What is being asked: The entries below contain a stretch that opens with the line containing "[20 + 64] divided" and closes with the line containing "And the block"; set down that stretch exactly, both ends included, and nothing else.

/---

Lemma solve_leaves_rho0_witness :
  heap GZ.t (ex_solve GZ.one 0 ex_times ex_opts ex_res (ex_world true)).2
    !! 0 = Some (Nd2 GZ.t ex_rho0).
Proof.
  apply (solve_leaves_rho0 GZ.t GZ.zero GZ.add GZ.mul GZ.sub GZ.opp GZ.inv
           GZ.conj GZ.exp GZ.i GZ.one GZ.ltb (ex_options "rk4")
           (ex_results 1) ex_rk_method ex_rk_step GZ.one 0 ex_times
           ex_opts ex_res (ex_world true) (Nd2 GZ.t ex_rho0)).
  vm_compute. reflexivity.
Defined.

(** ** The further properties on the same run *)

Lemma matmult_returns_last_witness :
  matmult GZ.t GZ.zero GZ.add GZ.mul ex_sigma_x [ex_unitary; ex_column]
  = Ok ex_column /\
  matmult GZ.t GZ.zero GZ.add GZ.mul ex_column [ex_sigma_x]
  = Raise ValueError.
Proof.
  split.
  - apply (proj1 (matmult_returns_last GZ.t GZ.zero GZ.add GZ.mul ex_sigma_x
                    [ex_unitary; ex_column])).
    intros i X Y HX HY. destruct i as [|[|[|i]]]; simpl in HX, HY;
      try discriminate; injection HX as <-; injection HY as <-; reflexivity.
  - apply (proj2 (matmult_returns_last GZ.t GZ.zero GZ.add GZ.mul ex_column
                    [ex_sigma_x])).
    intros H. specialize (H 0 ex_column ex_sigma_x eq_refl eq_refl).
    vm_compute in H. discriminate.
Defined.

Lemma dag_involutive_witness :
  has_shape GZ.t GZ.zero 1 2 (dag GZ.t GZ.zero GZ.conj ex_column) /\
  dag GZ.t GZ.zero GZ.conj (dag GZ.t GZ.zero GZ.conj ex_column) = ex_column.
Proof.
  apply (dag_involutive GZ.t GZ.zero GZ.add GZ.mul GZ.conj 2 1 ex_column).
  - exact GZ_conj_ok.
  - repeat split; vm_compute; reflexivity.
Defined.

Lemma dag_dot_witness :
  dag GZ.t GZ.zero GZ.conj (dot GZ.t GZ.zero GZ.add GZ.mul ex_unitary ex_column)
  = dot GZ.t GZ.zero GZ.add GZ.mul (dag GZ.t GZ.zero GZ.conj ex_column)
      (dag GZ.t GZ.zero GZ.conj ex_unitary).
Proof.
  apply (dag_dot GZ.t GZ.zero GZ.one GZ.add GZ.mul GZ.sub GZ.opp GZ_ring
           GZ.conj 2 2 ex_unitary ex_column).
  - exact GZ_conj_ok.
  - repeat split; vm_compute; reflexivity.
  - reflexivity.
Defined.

\---
/---

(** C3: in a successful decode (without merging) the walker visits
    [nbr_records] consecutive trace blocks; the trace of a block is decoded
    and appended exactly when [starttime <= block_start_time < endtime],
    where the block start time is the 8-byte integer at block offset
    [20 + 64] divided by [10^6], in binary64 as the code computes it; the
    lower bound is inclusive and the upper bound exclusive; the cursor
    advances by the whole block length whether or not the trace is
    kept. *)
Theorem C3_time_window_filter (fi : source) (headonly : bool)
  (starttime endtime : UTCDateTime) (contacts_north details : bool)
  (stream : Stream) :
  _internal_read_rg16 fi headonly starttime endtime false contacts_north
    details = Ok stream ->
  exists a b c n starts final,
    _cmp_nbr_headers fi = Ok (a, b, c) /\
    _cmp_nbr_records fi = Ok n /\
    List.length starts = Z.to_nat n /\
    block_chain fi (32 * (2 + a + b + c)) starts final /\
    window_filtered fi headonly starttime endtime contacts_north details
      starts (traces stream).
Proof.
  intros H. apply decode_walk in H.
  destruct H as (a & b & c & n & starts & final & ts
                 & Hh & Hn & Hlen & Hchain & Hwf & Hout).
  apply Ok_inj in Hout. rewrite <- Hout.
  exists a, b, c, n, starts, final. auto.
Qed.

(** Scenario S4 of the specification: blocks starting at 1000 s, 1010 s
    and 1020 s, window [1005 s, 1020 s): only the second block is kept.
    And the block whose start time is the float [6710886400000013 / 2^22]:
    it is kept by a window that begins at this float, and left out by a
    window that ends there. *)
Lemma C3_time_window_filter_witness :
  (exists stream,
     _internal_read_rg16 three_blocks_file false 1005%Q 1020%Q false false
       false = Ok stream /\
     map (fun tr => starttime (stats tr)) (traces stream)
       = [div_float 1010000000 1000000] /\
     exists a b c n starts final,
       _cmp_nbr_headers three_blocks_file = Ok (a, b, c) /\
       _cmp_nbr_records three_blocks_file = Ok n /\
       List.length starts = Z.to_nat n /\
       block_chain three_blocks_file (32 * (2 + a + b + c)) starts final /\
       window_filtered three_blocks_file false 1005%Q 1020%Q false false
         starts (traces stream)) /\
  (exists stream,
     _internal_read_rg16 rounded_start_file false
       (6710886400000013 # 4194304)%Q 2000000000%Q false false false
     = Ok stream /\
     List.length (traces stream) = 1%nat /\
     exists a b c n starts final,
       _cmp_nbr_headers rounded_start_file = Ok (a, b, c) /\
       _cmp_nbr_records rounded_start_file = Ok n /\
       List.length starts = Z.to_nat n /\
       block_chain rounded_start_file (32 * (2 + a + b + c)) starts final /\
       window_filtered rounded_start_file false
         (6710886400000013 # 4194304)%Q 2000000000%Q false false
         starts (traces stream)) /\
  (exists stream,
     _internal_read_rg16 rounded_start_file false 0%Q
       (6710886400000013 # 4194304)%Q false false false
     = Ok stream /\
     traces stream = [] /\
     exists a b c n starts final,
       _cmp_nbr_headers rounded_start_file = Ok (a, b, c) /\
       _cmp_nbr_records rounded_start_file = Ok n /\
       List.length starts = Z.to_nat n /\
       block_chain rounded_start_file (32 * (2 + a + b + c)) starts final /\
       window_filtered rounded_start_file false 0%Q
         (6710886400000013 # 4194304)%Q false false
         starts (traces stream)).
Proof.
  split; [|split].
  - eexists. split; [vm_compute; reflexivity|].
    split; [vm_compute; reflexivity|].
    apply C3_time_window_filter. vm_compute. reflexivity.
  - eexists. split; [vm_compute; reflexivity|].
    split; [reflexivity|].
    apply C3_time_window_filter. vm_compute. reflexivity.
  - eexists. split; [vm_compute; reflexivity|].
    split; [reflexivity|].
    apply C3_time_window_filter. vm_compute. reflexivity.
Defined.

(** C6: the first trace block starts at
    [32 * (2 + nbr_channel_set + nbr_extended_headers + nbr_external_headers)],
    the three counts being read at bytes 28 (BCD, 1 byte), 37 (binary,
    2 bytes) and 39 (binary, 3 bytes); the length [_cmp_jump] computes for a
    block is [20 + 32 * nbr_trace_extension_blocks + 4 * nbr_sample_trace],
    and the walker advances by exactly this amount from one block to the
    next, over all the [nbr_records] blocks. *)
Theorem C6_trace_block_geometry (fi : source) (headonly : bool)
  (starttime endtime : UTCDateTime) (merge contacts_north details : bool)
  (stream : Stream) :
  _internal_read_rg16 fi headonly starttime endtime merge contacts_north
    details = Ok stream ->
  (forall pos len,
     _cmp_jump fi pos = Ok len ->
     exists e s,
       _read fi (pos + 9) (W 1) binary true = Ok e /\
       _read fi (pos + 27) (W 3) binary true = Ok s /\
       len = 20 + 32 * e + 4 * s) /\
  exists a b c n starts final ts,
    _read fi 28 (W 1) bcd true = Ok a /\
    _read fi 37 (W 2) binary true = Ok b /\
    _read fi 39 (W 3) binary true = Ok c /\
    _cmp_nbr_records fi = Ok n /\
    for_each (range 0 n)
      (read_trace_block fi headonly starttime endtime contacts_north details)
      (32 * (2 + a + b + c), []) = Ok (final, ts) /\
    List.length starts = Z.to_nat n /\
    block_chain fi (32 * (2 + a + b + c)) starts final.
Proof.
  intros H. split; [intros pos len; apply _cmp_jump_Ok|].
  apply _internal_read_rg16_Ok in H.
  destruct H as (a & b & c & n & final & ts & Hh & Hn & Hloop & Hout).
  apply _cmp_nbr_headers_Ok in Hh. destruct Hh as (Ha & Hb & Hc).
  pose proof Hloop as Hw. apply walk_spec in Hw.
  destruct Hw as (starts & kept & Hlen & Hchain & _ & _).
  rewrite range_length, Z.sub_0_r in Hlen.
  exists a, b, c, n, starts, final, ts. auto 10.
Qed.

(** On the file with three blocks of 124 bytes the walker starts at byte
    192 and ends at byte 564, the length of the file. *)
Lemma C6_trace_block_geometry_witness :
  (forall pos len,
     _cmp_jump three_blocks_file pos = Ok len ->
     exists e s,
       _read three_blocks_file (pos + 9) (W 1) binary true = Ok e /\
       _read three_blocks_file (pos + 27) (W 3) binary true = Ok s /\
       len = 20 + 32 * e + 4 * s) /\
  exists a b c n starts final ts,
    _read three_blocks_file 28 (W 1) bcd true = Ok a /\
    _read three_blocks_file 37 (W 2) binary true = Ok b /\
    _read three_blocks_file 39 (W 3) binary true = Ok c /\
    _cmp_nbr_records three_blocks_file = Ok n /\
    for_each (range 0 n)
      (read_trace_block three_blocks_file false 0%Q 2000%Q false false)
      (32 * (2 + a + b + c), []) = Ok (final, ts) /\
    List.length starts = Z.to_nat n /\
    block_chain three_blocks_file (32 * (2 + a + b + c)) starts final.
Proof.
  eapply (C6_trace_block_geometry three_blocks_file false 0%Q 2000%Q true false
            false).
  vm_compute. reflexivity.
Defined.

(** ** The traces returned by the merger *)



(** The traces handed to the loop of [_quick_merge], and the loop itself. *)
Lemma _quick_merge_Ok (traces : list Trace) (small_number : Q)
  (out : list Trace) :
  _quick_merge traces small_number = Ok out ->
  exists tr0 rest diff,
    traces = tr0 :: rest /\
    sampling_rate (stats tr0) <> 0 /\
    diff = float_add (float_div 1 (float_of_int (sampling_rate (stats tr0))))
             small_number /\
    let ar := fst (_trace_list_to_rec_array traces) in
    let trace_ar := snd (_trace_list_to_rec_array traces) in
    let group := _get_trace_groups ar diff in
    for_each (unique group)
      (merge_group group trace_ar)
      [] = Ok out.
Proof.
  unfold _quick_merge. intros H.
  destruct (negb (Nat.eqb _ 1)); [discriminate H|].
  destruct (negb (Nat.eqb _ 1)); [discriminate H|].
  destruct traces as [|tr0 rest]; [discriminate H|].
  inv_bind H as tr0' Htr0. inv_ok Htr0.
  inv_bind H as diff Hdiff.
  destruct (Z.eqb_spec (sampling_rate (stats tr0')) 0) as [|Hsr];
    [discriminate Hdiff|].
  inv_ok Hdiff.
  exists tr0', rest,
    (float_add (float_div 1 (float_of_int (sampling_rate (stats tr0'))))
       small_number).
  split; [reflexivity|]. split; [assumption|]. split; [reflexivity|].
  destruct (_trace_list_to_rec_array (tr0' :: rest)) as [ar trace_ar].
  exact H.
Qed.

\---

Answer area:
    [20 + 64] divided by [10^6], in binary64 as the code computes it; the
    lower bound is inclusive and the upper bound exclusive; the cursor
    advances by the whole block length whether or not the trace is
    kept. *)
Theorem C3_time_window_filter (fi : source) (headonly : bool)
  (starttime endtime : UTCDateTime) (contacts_north details : bool)
  (stream : Stream) :
  _internal_read_rg16 fi headonly starttime endtime false contacts_north
    details = Ok stream ->
  exists a b c n starts final,
    _cmp_nbr_headers fi = Ok (a, b, c) /\
    _cmp_nbr_records fi = Ok n /\
    List.length starts = Z.to_nat n /\
    block_chain fi (32 * (2 + a + b + c)) starts final /\
    window_filtered fi headonly starttime endtime contacts_north details
      starts (traces stream).
Proof.
  intros H. apply decode_walk in H.
  destruct H as (a & b & c & n & starts & final & ts
                 & Hh & Hn & Hlen & Hchain & Hwf & Hout).
  apply Ok_inj in Hout. rewrite <- Hout.
  exists a, b, c, n, starts, final. auto.
Qed.

(** Scenario S4 of the specification: blocks starting at 1000 s, 1010 s
    and 1020 s, window [1005 s, 1020 s): only the second block is kept.
    And the block whose start time is the float [6710886400000013 / 2^22]:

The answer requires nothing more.